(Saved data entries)
(** On the small backend a generator step lowers the generator's parameter
    from 20 to 19 and leaves the discriminator's at 10. *)
Example train_generator_toy :
  (λ t', (data (model t') !! (generator, 0%nat), data (model t') !! (discriminator, 0%nat),
          _state_hooks (model t') !! "y"))
    <$> CGeneratorTrainingCallback_train_generator (plain_entropy 4) toy_trainer
  = Some (Some 19, Some 10, Some [11]).
Proof. by vm_compute. Qed.

(** ** The schedule *)

(** What a completed run has done: with [n] the number of its training
    iterations, the discriminator's optimizer has stepped [n] times, the
    generator's [floor(n / (generator_frequency + 1))] times, and
    [floor(n / (image_frequency + 1))] images were written, under the names
    [00000000.png], [00000001.png], ... (frequencies below zero count as
    zero). *)
Lemma run_counts `{Backend} (args : Args) (file : list (Img * Img)) (ent : Entropy)
    (t : Trainer) :
  (∀ e, sampler_order ent e ≡ₚ seq 0 (length file)) →
  run args file ent = Some t →
  let n := iterations args file in
  Z.of_nat (steps (optimizer t)) = n ∧
  Z.of_nat (steps (gt_opt (generator_callback t)))
    = n / period (generator_frequency args) ∧
  Z.of_nat (length (files t)) = n / period (image_frequency args) ∧
  (files t).*1
    = image_path args <$> seq 0 (Z.to_nat (n / period (image_frequency args))).
Proof.
  intros Hperm Hrun n.
  destruct (run_Some_schedule args file ent t Hperm Hrun)
    as (_ & _ & Hd & _ & Hic & Hfiles & _ & Hg).
  fold n in Hd, Hic, Hg.
  split; [exact Hd|]. split; [exact Hg|].
  assert (Hlen : length (files t) = gd_image_count (image_callback t)).
  { rewrite <- (length_fmap fst (files t)), Hfiles, length_fmap. apply length_seq. }
  split; [by rewrite Hlen|].
  by rewrite <- Hic, Nat2Z.id.
Qed.
Definition partial_doc : Project.doc :=
  {| Project.fields := scenario_project;
     Project.totalExpenses :=
       Some [Project.mkAmount 2%nat (Some 600); Project.mkAmount 3%nat None;
             Project.mkAmount 4%nat (Some 0)] |}.

Definition project_body (name : string) (budget : Q) : project_routes.CreateBody :=
  {| project_routes.name := Some name;
     project_routes.description := None;
     project_routes.budget := Some (Num budget);
     project_routes.startDate := None;
     project_routes.endDate := None |}.

Definition expense_body (amount : Q) (category : string) (projectId : ObjectId)
    : expense_routes.CreateBody :=
  {| expense_routes.description := Some "item"%string;
     expense_routes.amount := Some (Num amount);
     expense_routes.category := Some category;
     expense_routes.date := None;
     expense_routes.projectId := Some projectId |}.

(** User 7 has created a project with a budget of 1000 at instant 10. *)
Definition one_project : Store :=
  snd (project_routes.create_project 7%nat 10%Z (project_body "P" 1000) empty_store).

Definition one_expense : Store :=
  snd (expense_routes.create_expense 7%nat 20%Z (expense_body 600 "design" 1%nat) one_project).

Definition expense_updates (body : expense_routes.UpdateBody) : Expense.updates :=
  {| Expense.u_description := expense_routes.u_description body;
     Expense.u_amount := option_map parseFloat (expense_routes.u_amount body);
     Expense.u_category := expense_routes.u_category body;
     Expense.u_date := option_map cast_date (expense_routes.u_date body) |}.

Definition amount_update (q : Q) : expense_routes.UpdateBody :=
  {| expense_routes.u_description := None;
     expense_routes.u_amount := Some (Num q);
     expense_routes.u_category := None;
     expense_routes.u_date := None |}.

(** Owner 7 adds users 8 and 9 to the project; user 8 logs an expense. *)
Definition team_store : Store :=
  let s1 := snd (project_routes.add_member 7%nat 11%Z 1%nat
                   (project_routes.mkMemberBody (Some 8%nat)) one_project) in
  let s2 := snd (project_routes.add_member 7%nat 12%Z 1%nat
                   (project_routes.mkMemberBody (Some 9%nat)) s1) in
  snd (expense_routes.create_expense 8%nat 20%Z (expense_body 250 "hr" 1%nat) s2).

Definition owner_is_member (p : Project.t) : Prop :=
  In (Project.createdBy p) (Project.members p).

Definition owners_are_members (s : Store) : Prop :=
  forall p, In p (projects s) -> owner_is_member p.

Definition members_update (l : list ObjectId) : project_routes.UpdateBody :=
  {| project_routes.u_name := None;
     project_routes.u_description := None;
     project_routes.u_budget := None;
     project_routes.u_startDate := None;
     project_routes.u_endDate := None;
     project_routes.u_members := Some l |}.

(** The owner replaces the list of members by one that leaves the owner
    out. *)
Definition reshuffled_store : Store :=
  snd (project_routes.update_project includes_eq 7%nat 30%Z 1%nat (members_update [8%nat])
         team_store).

Definition reshuffled_project : Project.t :=
  {| Project._id := 1%nat; Project.name := "P"%string;
     Project.description := None; Project.budget := 1000;
     Project.startDate := 10%Z; Project.endDate := None;
     Project.createdBy := 7%nat; Project.members := [8%nat; 7%nat];
     Project.createdAt := 10%Z; Project.updatedAt := 30%Z |}.

Definition total_ge (g h : Expense.group) : Prop := Expense.total h <= Expense.total g.

Definition in_category (c : string) (e : Expense.t) : bool :=
  String.eqb (Expense.category e) c.

Definition category_total (c : string) (es : list Expense.t) : Q :=
  sum_amounts (map Expense.amount (List.filter (in_category c) es)).

Definition category_count (c : string) (es : list Expense.t) : nat :=
  List.length (List.filter (in_category c) es).

(** A group carries the total and the count of its category in [es]. *)
Definition group_of (es : list Expense.t) (g : Expense.group) : Prop :=
  Expense.total g == category_total (Expense.g_id g) es
  /\ Expense.count g = category_count (Expense.g_id g) es.

(** What holds of the groups once the expenses [es] have been folded in. *)
Definition grouped (es : list Expense.t) (gs : list Expense.group) : Prop :=
  NoDup (map Expense.g_id gs)
  /\ (forall c, In c (map Expense.g_id gs) <-> In c (map Expense.category es))
  /\ Forall (group_of es) gs.

Definition summary_keys : list string := ["_id"; "total"; "count"]%string.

## Task requirements
Repeat the records above exactly, from the first line to the last.

## Answer to the exercise
(** On the small backend a generator step lowers the generator's parameter
    from 20 to 19 and leaves the discriminator's at 10. *)
Example train_generator_toy :
  (λ t', (data (model t') !! (generator, 0%nat), data (model t') !! (discriminator, 0%nat),
          _state_hooks (model t') !! "y"))
    <$> CGeneratorTrainingCallback_train_generator (plain_entropy 4) toy_trainer
  = Some (Some 19, Some 10, Some [11]).
Proof. by vm_compute. Qed.

(** ** The schedule *)

(** What a completed run has done: with [n] the number of its training
    iterations, the discriminator's optimizer has stepped [n] times, the
    generator's [floor(n / (generator_frequency + 1))] times, and
    [floor(n / (image_frequency + 1))] images were written, under the names
    [00000000.png], [00000001.png], ... (frequencies below zero count as
    zero). *)
Lemma run_counts `{Backend} (args : Args) (file : list (Img * Img)) (ent : Entropy)
    (t : Trainer) :
  (∀ e, sampler_order ent e ≡ₚ seq 0 (length file)) →
  run args file ent = Some t →
  let n := iterations args file in
  Z.of_nat (steps (optimizer t)) = n ∧
  Z.of_nat (steps (gt_opt (generator_callback t)))
    = n / period (generator_frequency args) ∧
  Z.of_nat (length (files t)) = n / period (image_frequency args) ∧
  (files t).*1
    = image_path args <$> seq 0 (Z.to_nat (n / period (image_frequency args))).
Proof.
  intros Hperm Hrun n.
  destruct (run_Some_schedule args file ent t Hperm Hrun)
    as (_ & _ & Hd & _ & Hic & Hfiles & _ & Hg).
  fold n in Hd, Hic, Hg.
  split; [exact Hd|]. split; [exact Hg|].
  assert (Hlen : length (files t) = gd_image_count (image_callback t)).
  { rewrite <- (length_fmap fst (files t)), Hfiles, length_fmap. apply length_seq. }
  split; [by rewrite Hlen|].
  by rewrite <- Hic, Nat2Z.id.
Qed.
Definition partial_doc : Project.doc :=
  {| Project.fields := scenario_project;
     Project.totalExpenses :=
       Some [Project.mkAmount 2%nat (Some 600); Project.mkAmount 3%nat None;
             Project.mkAmount 4%nat (Some 0)] |}.

Definition project_body (name : string) (budget : Q) : project_routes.CreateBody :=
  {| project_routes.name := Some name;
     project_routes.description := None;
     project_routes.budget := Some (Num budget);
     project_routes.startDate := None;
     project_routes.endDate := None |}.

Definition expense_body (amount : Q) (category : string) (projectId : ObjectId)
    : expense_routes.CreateBody :=
  {| expense_routes.description := Some "item"%string;
     expense_routes.amount := Some (Num amount);
     expense_routes.category := Some category;
     expense_routes.date := None;
     expense_routes.projectId := Some projectId |}.

(** User 7 has created a project with a budget of 1000 at instant 10. *)
Definition one_project : Store :=
  snd (project_routes.create_project 7%nat 10%Z (project_body "P" 1000) empty_store).

Definition one_expense : Store :=
  snd (expense_routes.create_expense 7%nat 20%Z (expense_body 600 "design" 1%nat) one_project).

Definition expense_updates (body : expense_routes.UpdateBody) : Expense.updates :=
  {| Expense.u_description := expense_routes.u_description body;
     Expense.u_amount := option_map parseFloat (expense_routes.u_amount body);
     Expense.u_category := expense_routes.u_category body;
     Expense.u_date := option_map cast_date (expense_routes.u_date body) |}.

Definition amount_update (q : Q) : expense_routes.UpdateBody :=
  {| expense_routes.u_description := None;
     expense_routes.u_amount := Some (Num q);
     expense_routes.u_category := None;
     expense_routes.u_date := None |}.

(** Owner 7 adds users 8 and 9 to the project; user 8 logs an expense. *)
Definition team_store : Store :=
  let s1 := snd (project_routes.add_member 7%nat 11%Z 1%nat
                   (project_routes.mkMemberBody (Some 8%nat)) one_project) in
  let s2 := snd (project_routes.add_member 7%nat 12%Z 1%nat
                   (project_routes.mkMemberBody (Some 9%nat)) s1) in
  snd (expense_routes.create_expense 8%nat 20%Z (expense_body 250 "hr" 1%nat) s2).

Definition owner_is_member (p : Project.t) : Prop :=
  In (Project.createdBy p) (Project.members p).

Definition owners_are_members (s : Store) : Prop :=
  forall p, In p (projects s) -> owner_is_member p.

Definition members_update (l : list ObjectId) : project_routes.UpdateBody :=
  {| project_routes.u_name := None;
     project_routes.u_description := None;
     project_routes.u_budget := None;
     project_routes.u_startDate := None;
     project_routes.u_endDate := None;
     project_routes.u_members := Some l |}.

(** The owner replaces the list of members by one that leaves the owner
    out. *)
Definition reshuffled_store : Store :=
  snd (project_routes.update_project includes_eq 7%nat 30%Z 1%nat (members_update [8%nat])
         team_store).

Definition reshuffled_project : Project.t :=
  {| Project._id := 1%nat; Project.name := "P"%string;
     Project.description := None; Project.budget := 1000;
     Project.startDate := 10%Z; Project.endDate := None;
     Project.createdBy := 7%nat; Project.members := [8%nat; 7%nat];
     Project.createdAt := 10%Z; Project.updatedAt := 30%Z |}.

Definition total_ge (g h : Expense.group) : Prop := Expense.total h <= Expense.total g.

Definition in_category (c : string) (e : Expense.t) : bool :=
  String.eqb (Expense.category e) c.

Definition category_total (c : string) (es : list Expense.t) : Q :=
  sum_amounts (map Expense.amount (List.filter (in_category c) es)).

Definition category_count (c : string) (es : list Expense.t) : nat :=
  List.length (List.filter (in_category c) es).

(** A group carries the total and the count of its category in [es]. *)
Definition group_of (es : list Expense.t) (g : Expense.group) : Prop :=
  Expense.total g == category_total (Expense.g_id g) es
  /\ Expense.count g = category_count (Expense.g_id g) es.

(** What holds of the groups once the expenses [es] have been folded in. *)
Definition grouped (es : list Expense.t) (gs : list Expense.group) : Prop :=
  NoDup (map Expense.g_id gs)
  /\ (forall c, In c (map Expense.g_id gs) <-> In c (map Expense.category es))
  /\ Forall (group_of es) gs.

Definition summary_keys : list string := ["_id"; "total"; "count"]%string.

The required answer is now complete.